Durante el almuerzo, la niña dijo que encontró una
ardilla.
Nadie lo tomó muy en serio porque en el sector no
había ardillas y además porque no especificó que la había guardado en una caja.
La niña almorzó rápido ese día y se encerró en la
pieza a jugar con el animal.
La sacó entonces de la caja y la hizo caminar por
la habitación.
Pensó en ponerle nombre, pero luego se dijo que no
debía hacerlo.
Eso solo servía para encariñarse y esa ardilla no
parecía que iba a durar viva mucho tiempo.
La anterior, por ejemplo, apenas había durado unas
horas luego que le arrancó los brazos.
Además, luego de arrancárselos, prácticamente había
dejado de moverse y solo gritaba y se retorcía en el lugar.
La niña había creído incluso escuchar palabras
dentro de los gritos de la ardilla y las había escrito un papel.
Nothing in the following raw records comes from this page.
Lemma file_plays size qmax cscf j env bl m p d g ts : (22 <= size)%nat ->
  Live.NGX_RTMP_CSID_VIDEO < Chunk.max_streams cscf -> Chunk.play_time_fix cscf = Chunk.publish_time_fix cscf ->
  calm d -> files d !! p = Some (flv g ts) -> Forall (playable cscf) ts -> client size qmax j m ->
  (forall n m, client size qmax j m -> client size qmax j (env n m) /\ outs (env n m) !! j = outs m !! j) ->
  exists rcs w, play_file cscf j env bl m p (length ts) d = Some (rcs, w) /\ length rcs = length ts /\
    (exists w', ngx_rtmp_flv_send cscf j w = Some (Done, w')) /\
    (Again ∉ rcs -> forall dp, listening size dp -> exists x dp', got j x m (net w) /\
       Broadcast.heard cscf dp x dp' /\ Chunk.d_app dp' = Chunk.d_app dp ++ map message ts).
Proof.
  intros Hsz Hms Hfix Hc Hf Hpl Hcl Henv. unfold play_file, ngx_open_file.
  rewrite (calm_call d Hc). destruct (lowest_spec (fds d)) as (k & -> & Hk). rewrite Hf.
  set (d' := Disk _ _ _).
  assert (calm d') as Hc' by exact Hc.
  assert (fds d' !! k = Some (File p)) as Hfd by apply lookup_insert_eq.
  assert (contents p d' = flv g ts) as Hx by (unfold contents; cbn; now rewrite Hf).
  set (c := rewound m zero_ctx).
  set (w0 := World m {[ j := FSess (Some zero_ctx) (NgxFile (Some k) 0) bl ]} d').
  assert (exists w, (ngx_rtmp_flv_init j;; ngx_rtmp_flv_seek j 0;; ngx_rtmp_flv_start j)
    (World m {[ j := FSess None (NgxFile (Some k) 0) bl ]} d') = Some (tt, w) /\ at_ctx j d' k bl w m c) as (w & E & Hw).
  { destruct (goes_rewind j d' k bl m zero_ctx w0) as (w & E & Hw).
    { split; [done|]. split; [done|]. eexists. split; [apply lookup_singleton_eq|done]. }
    exists w. split; [|done]. unfold ngx_rtmp_flv_init, upd_fsession. unfold mbind at 1, F_bind at 1. cbn [fsess].
    rewrite lookup_singleton_eq. unfold set_fsess. cbn [fsess net store]. rewrite insert_singleton_eq. exact E. }
  rewrite E. cbn [mbind option_bind].
  destruct (plays size qmax cscf j Hsz Hms Hfix d' k p g bl ts Hc' Hfd Hx env Henv ts [] w m c (placed c))
    as (rcs & w' & m' & c' & c1' & Ep & Hw' & Hcl' & Hset' & Ho' & Hlen & Hhear); try done.
  { now right. }
  exists rcs, w'. split; [exact Ep|]. split; [done|]. split.
  - destruct (goes_flv size cscf j Hsz d' k p g bl ts Hc' Hfd Hx m' c' c1' Done m' c1' Hpl Hset') with (w := w') as (w2 & E2 & _);
      [now apply (goes_end size cscf j Hsz d' k p g bl ts)|done|eauto].
  - intros Hno dp (L1 & L2 & L3). destruct (Hhear Hno dp) as (x & dp' & H).
    + split; [done|]. split; [destruct L2 as [st L2]|destruct L3 as [st L3]]; exists st; (split; [done|]); discriminate.
    + exists x, dp'. destruct Hw' as (_ & -> & _). exact H.
Qed.

(** C5: from a publisher over a file to a player.  The recorders of an application
    start by themselves and have no limit of size or frames and no interval.  A session
    publishes, frames come, and the stream ends; no system call fails.  Then every recorder of the
    application has closed its file and given back its descriptor, and the file
    is an FLV file of the tags it continues, if any, and those of the frames it
    took.  A session that plays the file afterwards sends one message per tag,
    whatever else happens in the process, and then finds the end; unless its
    output queue was full at some time, its peer hears exactly these tags, with
    their types, times and bodies. *)
Theorem recording_plays_back size qmax cscf racf strftime record_done stale i next_publish next_close_stream
    v l es w :
  (22 <= size)%nat -> Live.NGX_RTMP_CSID_VIDEO < Chunk.max_streams cscf ->
  Chunk.play_time_fix cscf = Chunk.publish_time_fix cscf ->
  (forall x p w, online size qmax i (Recorder.net w) ->
     exists rc, runs size qmax (record_done i x p) w rc (Recorder.rsess w) (Recorder.store w)) ->
  (forall v w, online size qmax i (Recorder.net w) ->
     exists rc, runs size qmax (next_publish i v) w rc (Recorder.rsess w) (Recorder.store w)) ->
  (forall w, online size qmax i (Recorder.net w) ->
     exists rc, runs size qmax (next_close_stream i) w rc (Recorder.rsess w) (Recorder.store w)) ->
  publisher size qmax racf strftime i v l w -> Forall unlimited l -> Forall (event_ok size qmax i) es ->
  exists rc rc' w1 w2 w3,
    Recorder.ngx_rtmp_record_publish cscf racf strftime next_publish i v w = Some (rc, w1) /\
    record_frames cscf strftime record_done stale i es w1 = Some w2 /\
    Recorder.ngx_rtmp_record_close_stream cscf racf strftime record_done next_close_stream i w2 = Some (rc', w3) /\
    fds (Recorder.store w3) = fds (Recorder.store w) /\
    Forall (fun '(c, p, ts) => exists k off,
      let us := old_tags c ts ++ fst (take_frames stale i es (opened c k off (last_time (old_tags c ts))
        (Live.ngx_time (Recorder.net w)) (Recorder.msec w))) in
      finished (contents p (Recorder.store w3)) us /\
      (us <> [] -> Forall (playable cscf) us -> forall j env bl m, client size qmax j m ->
       (forall n m, client size qmax j m -> client size qmax j (env n m) /\ outs (env n m) !! j = outs m !! j) ->
       exists rcs wp, play_file cscf j env bl m p (length us) (Recorder.store w3) = Some (rcs, wp) /\
         length rcs = length us /\ (exists wp', ngx_rtmp_flv_send cscf j wp = Some (Done, wp')) /\
         (Again ∉ rcs -> forall dp, listening size dp -> exists x dp', got j x m (net wp) /\
            Broadcast.heard cscf dp x dp' /\ Chunk.d_app dp' = Chunk.d_app dp ++ map message us))) l.
Proof.
  intros Hsz Hms Hfix Hdone Hpub Hclose Hp Hun Hes.
  destruct (publication_recorded size qmax cscf racf strftime record_done stale i Hsz Hms Hfix Hdone next_publish
    next_close_stream Hpub Hclose v l es w Hp Hun Hes) as (rc & rc' & w1 & w2 & w3 & E1 & E2 & E3 & Hfds & Hc & Hall).
  exists rc, rc', w1, w2, w3. do 4 (split; [done|]). eapply Forall_impl; [exact Hall|].
  intros [[c p] ts] (k & off & Hfin). exists k, off. cbv zeta in *. set (us := old_tags c ts ++ _) in *.
  split; [done|]. intros Hne Hpl j env bl m Hcl Henv.
  destruct Hfin as [[[_ E]|[g E]] _]; [done|].
  apply (file_plays size qmax cscf j env bl m p (Recorder.store w3) g us); try done.
  unfold contents in E. destruct (files _ !! p) as [y|]; [now rewrite <- E|done].
Qed.
Lemma gone_calm i w w' : has_ctx w i -> calm w w' -> calm (gone i w) (gone i w').
Proof.
  intros (s & c & E & El) C. destruct (calm_ctx _ _ _ _ _ C E El) as (s' & c' & E' & El' & A & Hs).
  rewrite (gone_eq i s c w E El), (gone_eq i s' c' w' E' El').
  apply (put_session_calm i _ _ s s'); auto. split; [apply Hs|]. split; [apply Hs|]. cbn. constructor.
  destruct A as [Hk Ha]. injection Hk as K1 K2 K3 K4. split; [unfold key; cbn; congruence|exact Ha].
Qed.

(** Session [i] has left the chain of [st] but still refers to it. *)
Record leaving (i : sid) (st : stid) (w : process) : Prop := {
  lv_pool : pool_ok [] w;
  lv_tables : tables (gone i w);
  lv_full : forall k x, k <> st -> k ∈ concat (streams w) -> heap w !! k = Some x -> ctx x <> [];
  lv_env : env_ok w;
  lv_stream : st ∈ concat (streams w);
  lv_ctx : has_ctx w i
}.

Lemma leaving_calm i st w w' : leaving i st w -> pool_ok [] w' -> calm w w' -> leaving i st w'.
Proof.
  intros [H1 H2 H3 H4 H5 H6] Hp C. destruct (cm_tables _ _ C) as [Et _]. split.
  - done.
  - eapply tables_calm; [|exact H2]. now apply gone_calm.
  - rewrite Et. intros k x' Hne Hk Ex. destruct (shape_lookup _ _ _ _ (cm_heap _ _ C) Ex) as (x & Ex' & Hx).
    injection Hx as _ -> _ _ _ _ _. eauto.
  - eapply env_calm; eauto.
  - now rewrite Et.
  - eapply calm_has_ctx; eauto.
Qed.

Lemma leaving_stream i st w : leaving i st w -> exists x, heap w !! st = Some x /\ stream_ok (ctxs (gone i w)) st x.
Proof.
  intros H. destruct (gone_fields i w) as (E1 & E2 & E3). pose proof (lv_tables _ _ _ H) as Ht.
  pose proof (lv_stream _ _ _ H) as Hst. unfold tables in Ht. rewrite E1, E2, E3 in Ht.
  destruct (proj2 (tb_all _ _ _ _ _ Ht st)) as [x Ex]; [apply elem_of_app; auto|].
  exists x. split; [done|]. eapply tb_streams; eauto.
Qed.

Lemma leaving_member i st w x j : leaving i st w -> stream_ok (ctxs (gone i w)) st x -> j ∈ ctx x -> has_ctx w j.
Proof.
  intros H Hx Hj. destruct (decide (j = i)) as [-> |Hne]; [apply H|].
  destruct (member_ctx _ _ _ _ Hx Hj) as (s & c & E & El).
  destruct (lv_ctx _ _ _ H) as (si & ci & Ei & Eli). rewrite (gone_eq i si ci w Ei Eli) in E.
  apply put_lookup in E as [[? _]|[_ E]]; [congruence|]. now exists s, c.
Qed.

Lemma leaving_check i st w x b : leaving i st w -> heap w !! st = Some x -> pool_ok [] (put_stream st (set_check_evt b x) w) ->
  (b = true -> st_publishing x = false) -> leaving i st (put_stream st (set_check_evt b x) w).
Proof.
  intros [H1 H2 H3 H4 H5 H6] Ex Hp Hb. destruct (gone_fields i w) as (E1 & E2 & E3). split; try done.
  - rewrite gone_put_stream. unfold tables in *. rewrite ctxs_put_stream. cbn.
    rewrite E1, E2, E3 in *. apply tables_check; auto.
  - intros k y Hne Hk [[<- <-]|[_ Ey]]%put_stream_lookup; [done|eauto].
  - now apply env_put_stream.
Qed.

(** *** The timer that asks for a publisher *)

Lemma checking_publish_ok st x w Q : pool_ok [] w -> heap w !! st = Some x -> ctx x <> [] ->
  (forall j, j ∈ ctx x -> has_ctx w j) ->
  (forall w', pool_ok [] w' -> w' = w \/ w' = put_stream st (set_check_evt true x) w -> Q NGX_OK w') ->
  wp (ngx_rtmp_live_checking_publish st) w Q.
Proof.
  intros Hp Ex Hne Hm HQ. unfold ngx_rtmp_live_checking_publish. apply wp_bind, (wp_stream_of st w x); [done|].
  destruct (check_evt x); [apply wp_ret; auto|]. destruct (ctx x) as [|j l] eqn:Ec; [done|].
  apply wp_bind. eapply wp_access; [reflexivity|]. destruct (Hm j (list_elem_of_here _ _)) as (s & c & E & _).
  apply wp_bind, (wp_session_of j w s); [done|]. apply wp_bind. eapply wp_upd_stream; eauto. intros Hp'.
  apply wp_ret. auto.
Qed.
(** A call of [ngx_rtmp_handshake_send]. *)
Lemma send_step at_ f w i o stage m p : running w -> sending w stage m p ->
  (forall t k, (k <= 1537 - p)%nat ->
    at_ (after_send t (out w ++ take k (drop p m)) (Buf m (p + k) 1537) (Event true true false) stage w) i (o ++ take k (drop p m))) ->
  (forall t, let w1 := after_send t (out w ++ drop p m) (Buf m 1537 1537) idle (stage + 1) w in running w1 ->
    exists n w2, has_sent w1 = Some (n, w2) /\ ins w2 = ins w /\ out w2 = out w ++ drop p m /\
      settles at_ (handle f n) w2 i (o ++ drop p m) [] []) ->
  exists y0, (takes w <> [] -> (p < 1537)%nat -> y0 <> []) /\ settles at_ (handle (S f) Send) w i o [] y0.
Proof.
  intros Hrun [H1 H2 H3 H4 H5 H6] Hmore Hnext.
  destruct (send_some_spec w m p Hrun H2 H3 H4) as (k & t & Hk & [(Hlt & Hpos & E & Hrun1)|(Heq & E & Hrun1)]); cbv zeta in *;
    rewrite H1 in *.
  - exists (take k (drop p m)). split.
    { intros Ht Hp He%(f_equal length). specialize (Hpos Ht). rewrite length_take, length_drop in He. cbn in He. lia. }
    eapply settles_send; [exact E|done|done|]. apply settles_rest; [done|now apply Hmore|].
    apply (rest_send _ (Buf m (p + k) 1537)); cbn; [done|lia|done|now rewrite H5|done].
  - exists (drop p m). split.
    { intros _ Hp He%(f_equal length). rewrite length_drop in He. cbn in He. lia. }
    assert (take k (drop p m) = drop p m) as Et by (rewrite take_ge; [done|rewrite length_drop; lia]).
    rewrite Et, Heq in *. destruct (Hnext t Hrun1) as (n & w2 & E2 & Hi & Ho & Hs). rewrite E2 in E.
    eapply settles_send; [exact E|exact Hi|exact Ho|exact Hs].
Qed.

(** The cases of the two switches that only move. *)
Definition closed (b : ngx_buf_t) (w : world) : world :=
  set_sess (set_cycling (set_hs_buf None (sess w))) (set_free (b :: free_hs w) w).

Lemma done_spec w b : hs_buf (sess w) = Some b -> ngx_rtmp_handshake_done true w = Some (tt, closed b w).
Proof.
  intros Hb. unfold ngx_rtmp_handshake_done, ngx_rtmp_free_handshake_buffers, mbind, H_bind. cbn. now rewrite Hb.
Qed.

Lemma place_spec w b p l : hs_buf (sess w) = Some b -> place p l w = Some (tt, with_buf (Buf (b_mem b) p l) w).
Proof. intros Hb. unfold place. now rewrite (do_buf _ _ _ Hb). Qed.

(** The whole buffer from [q] on, to be sent again. *)
Lemma replay_spec w b q : hs_buf (sess w) = Some b -> full_size b ->
  (b ← buf; place q (b_end b)) w = Some (tt, with_buf (Buf (b_mem b) q 1537) w).
Proof. intros Hb Hs. now rewrite (do_buf _ _ _ Hb), (place_spec w b _ _ Hb), Hs. Qed.

Lemma received_5 w b : hs_stage (sess w) = 5 -> hs_buf (sess w) = Some b -> received w = Some (Return, closed b w).
Proof.
  intros Hs Hb. unfold Handshake.received. rewrite do_gets, Hs. cbn -[mbind].
  now rewrite (do_step _ _ _ _ _ (done_spec w b Hb)).
Qed.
Las había leído antes de dormirse y aquello le
pareció una oración, o hasta un poema.
Esta vez quería ahorrarse esas molestias así que,
si la mataba, lo haría dentro de la misma caja.
Así la sangre no mancharía la alfombra y siempre
estaba la tapa por si se cansaba de ver retorcerse al animal.
Tomó entonces la ardilla y le contó cuáles eran sus
planes.
Mientras le hablaba, le pareció que el rostro de la
ardilla era igual al de su madre, y hasta al de su abuela.
Incómoda, volvió a meter la ardilla a la caja y pensó
que tal vez era conveniente acelerar el desenlace.
No parece
tener ganas de jugar, se dijo la niña.
No son buenos
animales.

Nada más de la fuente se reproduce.